‘En cuatro años, los autos van a funcionar con alconafta y etanol’

 “Hacia 2020 queremos llegar a tener disponible el doble surtidor, uno de alconafta y el otro de bioetanol puro”, aseguró el secretario de Agregado de Valor del Ministerio de Agroindustria de la Argentina, Néstor Roulet, sobre las perspectivas de que el país llegue a implementar el uso de los motores “flex”, que permiten a los vehículos funcionar con bioetanol a 100% o con porcentajes indistintos de nafta o biocombustible.
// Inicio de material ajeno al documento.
(** X11. The date field of the mobile branch is the picker of the desktop
    branch with inputOnly and onFocus added and nothing else changed:
    stripped of the two, it is the render of the same props with
    disableMobileUI set. *)
Theorem mobile_field_is_desktop_field (state : State) :
  deviceType hooks = "mobile"%string ->
  withDefault false (disableMobileUI props) = false ->
  exists field,
    pickerAt (screen (view state)) 0 = Some field /\
    i_inputOnly field = Some true /\
    i_onFocus field = Some (setShowMobileCalendar true) /\
    DatePicker.DatePicker (withDisableMobileUI (Some true) props) hooks state =
    InternalDatePicker OnAnimationEnd Indexable (plainField field).
Proof.
  intros Hd Hm. unfold DatePicker.DatePicker. rewrite Hd, Hm. simpl.
  eexists. split; [destruct state as [[|]]; reflexivity|]. simpl. repeat split.
Qed.

End DatePickerMachine.

Lemma mobile_transitions_witness :
  DatePicker.step sampleDatePicker phone (DatePicker.mkState true) (DatePicker.CloseSheet 1)
  = DatePicker.mkState false.
Proof.
  apply (mobile_transitions Z string nat unit unit Z sampleDatePicker phone
           (DatePicker.mkState true) 1); reflexivity.
Defined.

Lemma sheet_opens_by_focus_only_witness :
  DatePicker.showMobileCalendar
    (DatePicker.run sampleDatePicker phone
       [DatePicker.FocusField 3; DatePicker.SelectDate 0; DatePicker.ClickButton 2]
       DatePicker.initial) = false.
Proof.
  apply (sheet_opens_by_focus_only Z string nat unit unit Z sampleDatePicker phone);
    [reflexivity | reflexivity | | reflexivity].
  simpl. intros [H | [H | [H | H]]]; try discriminate H. exact H.
Defined.

Lemma field_and_calendar_agree_witness :
  exists field calendar,
    DatePicker.pickers
      (DatePicker.DatePicker sampleDatePicker phone (DatePicker.mkState true))
    = [field; calendar] /\
    DatePicker.i_id calendar = DatePicker.i_id field.
Proof.
  destruct (field_and_calendar_agree Z string nat unit unit Z sampleDatePicker phone)
    as (field & calendar & Hp & (Hid & _) & _); [reflexivity | reflexivity |].
  exists field, calendar. split; assumption.
Defined.

Lemma disabled_mobile_ui_ignores_device_witness :
  DatePicker.DatePicker (DatePicker.withDisableMobileUI (Some true) sampleDatePicker)
    desktop (DatePicker.mkState false)
  = DatePicker.DatePicker (DatePicker.withDisableMobileUI (Some true) sampleDatePicker)
      phone (DatePicker.mkState true).
Proof.
  apply (disabled_mobile_ui_ignores_device Z string nat unit unit Z
           (DatePicker.withDisableMobileUI (Some true) sampleDatePicker) phone desktop);
    reflexivity.
Defined.

Lemma mobile_field_is_desktop_field_witness :
  exists field,
    DatePicker.pickerAt
      (DatePicker.screen
         (DatePicker.DatePicker sampleDatePicker phone (DatePicker.mkState false))) 0
    = Some field /\
    DatePicker.i_inputOnly field = Some true.
Proof.
  destruct (mobile_field_is_desktop_field Z string nat unit unit Z sampleDatePicker phone
              (DatePicker.mkState false)) as (field & Hp & Hi & _);
    [reflexivity | reflexivity |].
  exists field. split; assumption.
Defined.

(** ** The positioning example: its three radio groups *)

Section PositioningExampleFacts.
Import PositioningExample.

Lemma one_of_two (s a b : string) :
  a <> b -> String.eqb s a && String.eqb s b = false.
Proof.
  intros Hab. destruct (String.eqb_spec s a) as [->|]; simpl; trivial.
  now apply String.eqb_neq.
Qed.

(** At most one of the buttons of a group is checked when their values
    differ. *)
Lemma strictEq_exclusive (v : option string) (a b : string) :
  a <> b -> strictEq v a && strictEq v b = false.
Proof.
  intros Hab. destruct v as [s|]; simpl; trivial. now apply one_of_two.
Qed.

(** Is the state the given value? If so the goal computes. *)
Ltac case_value s literal :=
  destruct (String.eqb_spec s literal) as [->|];
  [cbn; lia | cbn -[String.eqb]].

(** X12. In every state, also one no handler of the example produces, each of
    the three radio groups has at most one checked button; the example has
    three groups of 3, 3 and 4 buttons and none is checked at first. *)
Theorem radio_groups_exclusive (state : State) :
  Forall (fun group => (checkedCount group <= 1)%nat) (radioGroups (Example state)) /\
  map (@List.length _) (radioGroups (Example state)) = [3; 3; 4]%nat /\
  map checkedCount (radioGroups (Example initial)) = [0; 0; 0]%nat.
Proof.
  split; [|split; reflexivity].
  destruct state as [c cl d]. unfold checkedCount.
  cbn -[String.eqb strictEq].
  constructor; [|constructor; [|constructor; [|constructor]]].
  - destruct c as [s|]; cbn -[String.eqb]; [|lia].
    case_value s ("all"%string). case_value s ("organic"%string).
    destruct (String.eqb s "paid"); cbn; lia.
  - destruct cl as [s|]; cbn -[String.eqb]; [|lia].
    case_value s ("all"%string). case_value s ("instagram"%string).
    destruct (String.eqb s "other"); cbn; lia.
  - destruct d as [s|]; cbn -[String.eqb]; [|lia].
    case_value s ("all"%string). case_value s ("mobile"%string). case_value s ("desktop"%string).
    destruct (String.eqb s "tablet"); cbn; lia.
Qed.

(** X13. When the [onChange] of a radio button runs, that button becomes the
    only checked one among the buttons of the same name, and the buttons of
    the other groups keep their state. *)
Theorem radio_change_selects (state : State) (button : RadioButtonProps) :
  In button (radioButtons (Example state)) ->
  map rb_checked (radioButtons (Example (rb_onChange button state))) =
  map (fun b => if String.eqb (rb_name b) (rb_name button)
                then String.eqb (rb_id b) (rb_id button)
                else rb_checked b)
      (radioButtons (Example state)).
Proof.
  simpl. intros H.
  repeat (destruct H as [<- | H]; [reflexivity|]).
  contradiction.
Qed.

(** X14. A selection is never lost: a group with one checked button still
    has one after the [onChange] of any button, of this group or another. *)
Theorem radio_selection_kept (state : State) (button : RadioButtonProps) :
  In button (radioButtons (Example state)) ->
  Forall2 (fun before after => checkedCount before = 1%nat -> checkedCount after = 1%nat)
    (radioGroups (Example state))
    (radioGroups (Example (rb_onChange button state))).
Proof.
  simpl. intros H.
  repeat (destruct H as [<- | H];
          [unfold checkedCount; simpl; repeat constructor; auto|]).
  contradiction.
Qed.

End PositioningExampleFacts.

Lemma radio_change_selects_witness :
  map PositioningExample.rb_checked
    (PositioningExample.radioButtons
       (PositioningExample.Example
          (PositioningExample.setDevice "tablet" PositioningExample.initial)))
  = [false; false; false; false; false; false; false; false; false; true].
Proof.
  apply (radio_change_selects PositioningExample.initial
           (PositioningExample.mkRadio false "tablet" "Tablet" "device"
              (fun s => PositioningExample.setDevice "tablet" s) "tablet")).
  simpl. do 9 right. left. reflexivity.
Defined.

Lemma radio_selection_kept_witness :
  Forall2
    (fun before after =>
       PositioningExample.checkedCount before = 1%nat ->
       PositioningExample.checkedCount after = 1%nat)
    (PositioningExample.radioGroups
       (PositioningExample.Example (PositioningExample.mkState (Some "paid"%string) None None)))
    (PositioningExample.radioGroups
       (PositioningExample.Example
          (PositioningExample.setClaimed "other"
             (PositioningExample.mkState (Some "paid"%string) None None)))).
Proof.
  apply (radio_selection_kept (PositioningExample.mkState (Some "paid"%string) None None)
           (PositioningExample.mkRadio false "other" "Other pins" "claimed"
              (fun s => PositioningExample.setClaimed "other" s) "other")).
  simpl. do 5 right. left. reflexivity.
Defined.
La medida habilitará la venta al público de bioetanol y así se incrementará el mercado de biocombustible, dando vida y perspectivas a las empresas productoras; un modelo implementado hace tres décadas en Brasil.

En el diario especializado y cooperativo cordobés Comercio y Justicia, en el marco del Simposio de Bioeconomía Argentina Región Centro Pampeana que se desarrolló la semana pasada en esta ciudad, Roulet dijo que “hoy estamos trabajando para mezclar la nafta al 12% con etanol deshidratado”.
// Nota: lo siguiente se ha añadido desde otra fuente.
(** * Delivery Performance Dashboard: the transform pipeline and the metrics
      layer, as a shallow embedding of [src/transform.py], [src/data_load.py],
      [src/config.py] and [src/metrics.py], with the default date range of
      [app.py].

    Conventions of the embedding.
    - A pandas null (NaN, None, NaT) is [None] in a typed column and [CNull]
      in an untyped cell.
    - The seven source tables are typed records holding the columns the
      pipeline reads; the other columns of the CSV files ride along
      unchanged and are left out.  The metrics layer takes any frame, so
      there a frame is a list of column names and rows of untyped cells.
    - Floating-point columns are idealised as rationals ([Q], kept in lowest
      terms with [Qred]); no statement below depends on rounding.
    - A timestamp is the number of nanoseconds since the epoch ([Z]); the
      date parser is a parameter.
    - A Python exception is a value of [PyError]; code that can raise
      returns a [Result].
    - The file system is the finite map of the regular files, by path.
      Directories are not entries of it; whether creating a directory or
      writing a file fails is given by an environment, a parameter of the
      cache layer.
    - What pandas does is taken from its documentation: a left merge keeps
      every left row once per matching right row and matches a null key
      with a null key; [groupby] drops null keys and sorts the groups;
      [sum] and [mean] skip nulls; [Series.mode] drops nulls and returns
      the most frequent values sorted; comparing a null gives [False]. *)

From Stdlib Require Import ZArith QArith Bool Lia.
From Stdlib Require Import Ascii String.
From stdpp Require Import base decidable option list gmap strings.

Local Open Scope string_scope.
Local Open Scope list_scope.

(** ** Exceptions *)

Inductive PyError : Type :=
  | FileNotFoundError (path : string)
  | ParserError (path : string)
  | KeyError (key : string)
  | TypeError
  | ZeroDivisionError
  | FileExistsError (path : string)
  | OSError (path : string).

Inductive Result (A : Type) : Type :=
  | Ok (a : A)
  | Raise (e : PyError).

Arguments Ok {A} a.
Arguments Raise {A} e.

#[global] Instance result_ret : MRet Result := fun A a => Ok a.

#[global] Instance result_bind : MBind Result := fun A B k m =>
  match m with
  | Ok a => k a
  | Raise e => Raise e
  end.

#[global] Instance result_fmap : FMap Result := fun A B f m =>
  match m with
  | Ok a => Ok (f a)
  | Raise e => Raise e
  end.

(** ** Untyped cells *)

Inductive Cell : Type :=
  | CNull
  | CStr (s : string)
  | CInt (z : Z)
  | CFloat (q : Q)
  | CBool (b : bool)
  | CTime (t : Z).

Definition str_cell (o : option string) : Cell :=
  match o with
  | Some s => CStr s
  | None => CNull
  end.

Definition isna (c : Cell) : bool :=
  match c with
  | CNull => true
  | _ => false
  end.

(** ** Sorting, as pandas sorts group keys and modes *)

Section Sorting.
Context {A : Type} (le : A -> A -> bool).
Lemma review_type_priority endpoint_type :
  let p := dict_get PRIORITIES (review_type_of endpoint_type) 0 in
  1 <= p <= 4
  /\ (Py.contains "critic" endpoint_type = true -> 3 <= p)
  /\ (Py.contains "critic" endpoint_type = false -> p <= 2).
Proof.
  unfold review_type_of.
  destruct (Py.contains "critic" endpoint_type);
    [ destruct (Py.contains "top" endpoint_type)
    | destruct (Py.contains "verified" endpoint_type) ];
    cbv zeta; simpl dict_get; repeat split; intros; try lia; discriminate.
Qed.

Lemma parsed_card_ok has_driver card endpoint_type review :
  _parse_review_card_selenium secret has_driver parse_timestamp card endpoint_type
  = Some review ->
  source_id review = Some (make_source_id secret endpoint_type (text review))
  /\ parsed_review_ok endpoint_type review.
Proof.
  unfold _parse_review_card_selenium, _parse_review_card_selenium_body.
  destruct (card_text has_driver card) as [[body | ] | e]; cbn [bind];
    try discriminate.
  destruct (negb (Py.truthy_str body) || (len body <? 10)) eqn:E; [ discriminate | ].
  destruct (review_date_of parse_timestamp card) as [date | e]; cbn [bind];
    [ | discriminate ].
  intro H. injection H as <-.
  apply orb_false_iff in E. destruct E as [_ E]. apply Z.ltb_ge in E.
  destruct (review_type_priority endpoint_type) as (H1 & H2 & H3).
  split; [ reflexivity | ].
  unfold parsed_review_ok, priority_of. cbn [review_type text rating
                                              helpful_count not_helpful_count].
  repeat split; auto; lia.
Qed.

Lemma keep_parsed_length {A B : Type} (f : A -> option B) l :
  (List.length (keep_parsed f l) <= List.length l)%nat.
Proof.
  induction l as [ | x l IH ]; simpl; [ lia | ].
  destruct (f x); simpl; lia.
Qed.

Lemma keep_parsed_in {A B : Type} (f : A -> option B) l y :
  In y (keep_parsed f l) -> exists x, In x l /\ f x = Some y.
Proof.
  induction l as [ | x l IH ]; simpl; [ tauto | ].
  destruct (f x) as [z | ] eqn:E.
  - intros [<- | H]; [ exists x; auto | ].
    destruct (IH H) as (x' & Hin & Hf). exists x'. auto.
  - intro H. destruct (IH H) as (x' & Hin & Hf). exists x'. auto.
Qed.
“Hay una posibilidad -que es la que desarrolló Brasil y que después de más de 10 años está más que comprobada- que es la de utilizar directamente el alcohol hidratado al 96%. Eso requiere una regulación especial de los motores y una normativa determinada, como la que tiene Brasil. Nosotros tenemos normas europeas, tendríamos que cambiarlas y a partir de ahí podríamos poner en vigencia el doble surtidor, es decir, no sólo ofrecer alconafta, sino también el alcohol puro, con lo cual una planta de etanol -como, por ejemplo, la de Villa María- podría proveer directamente de etanol los surtidores”, agregó.

Biodiésel

En tanto, para dar vida a las empresas productoras de biodiésel en Argentina, Roulet adelantó que solicitaron a la Compañía Administradora del Mercado Mayorista Eléctrico (Cammesa) 50 de participación para abastecer los motores estacionarios delivery (usinas delivery), que son los que se utilizan para cuando hay faltantes.
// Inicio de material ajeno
Lemma getitems_columns (df : DataFrame) names X :
  getitems df names = inr X -> columns X = names.
Proof.
  revert X. induction names as [|n names IH]; intros X; simpl.
  - by intros [= <-].
  - destruct (getitem df n); [done|]. destruct (getitems df names); [done|].
    intros [= <-]. unfold columns in *. simpl. f_equal. by apply IH.
Qed.

Lemma getitems_ext (df1 df2 : DataFrame) names :
  (forall c, c ∈ names -> getitem df1 c = getitem df2 c) ->
  getitems df1 names = getitems df2 names.
Proof.
  induction names as [|n names IH]; intros Hall; simpl; [done|].
  rewrite (Hall n) by left. rewrite IH; [done|]. intros; apply Hall; by right.
Qed.

Lemma feature_cols_required c : c ∈ feature_cols -> c ∈ required_cols.
Proof. unfold feature_cols. apply (subseteq_take _ required_cols). Qed.

Lemma missing_empty_iff (cols : list string) :
  list_to_set required_cols ∖ list_to_set cols =@{gset string} ∅ <->
  ~ exists c, c ∈ required_cols /\ c ∉ cols.
Proof.
  split.
  - intros Hempty (c & Hc & Hn).
    assert (c ∈ (list_to_set required_cols ∖ list_to_set cols : gset string))
      as Hin by set_solver.
    rewrite Hempty in Hin. set_solver.
  - intros Hnone. apply set_eq. intros c. split; [|set_solver].
    intros [Hc Hn]%elem_of_difference. exfalso. apply Hnone. exists c.
    set_solver.
Qed.

Section ScriptFacts.
Variable lib : Library.
Variable env : Env.
Definition improve_route_predictions (raw_predictions place_slacks cts_slacks : list R)
  : option (list R) :=
  let place_mean := np_mean place_slacks in
  let cts_mean := np_mean cts_slacks in
  let place_std := np_std place_slacks in
  let cts_std := np_std cts_slacks in
  for_range (List.length raw_predictions) (fun i =>
    match item raw_predictions i, item place_slacks i, item cts_slacks i with
    | Some raw_pred, Some place_slack, Some cts_slack =>
        Some (improve_row place_mean cts_mean place_std cts_std
                raw_pred place_slack cts_slack)
    | _, _, _ => None
    end).

(** *** The statistical estimate (method 3 of [ensemble_route_predictions]) *)

Definition statistical_row (place_slack cts_slack : R) : R :=
  let min_slack := Rmin place_slack cts_slack in
  let max_slack := Rmax place_slack cts_slack in
  let slack_range := max_slack - min_slack in
  let stat_pred :=
    if Rgt_dec (Rabs min_slack) 0.5 then min_slack * 0.94 + max_slack * 0.06
    else if Rgt_dec (Rabs min_slack) 0.2 then min_slack * 0.90 + max_slack * 0.10
    else min_slack * 0.85 + max_slack * 0.15 in
  let optimization := Rmin (slack_range * 0.08) 0.03 in
  stat_pred + optimization.

(** *** The weight vector and the weighted sum *)

Definition ensemble_weights (pred_std : R) : list R :=
  if Rlt_dec pred_std 0.01 then [0.3; 0.3; 0.25; 0.15]
  else if Rlt_dec pred_std 0.03 then [0.25; 0.35; 0.30; 0.10]
  else if Rlt_dec pred_std 0.06 then [0.15; 0.25; 0.40; 0.20]
  else [0.10; 0.20; 0.55; 0.15].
“Si logramos eso, estaríamos sumando entre 500 y 600 mil toneladas más de biodiésel, más lo que utiliza el mercado interno que es alrededor de un millón, más lo que se exporta, principalmente a EE.UU., que es alrededor de 1,2 millón, más lo que se podría exportar a la Unión Europea, que dicen que nos va a llevar entre siete u ocho meses, pero a lo mejor dentro de un año podremos decir que la capacidad instalada estará en pleno uso y no ociosa, como ahora”, explicó.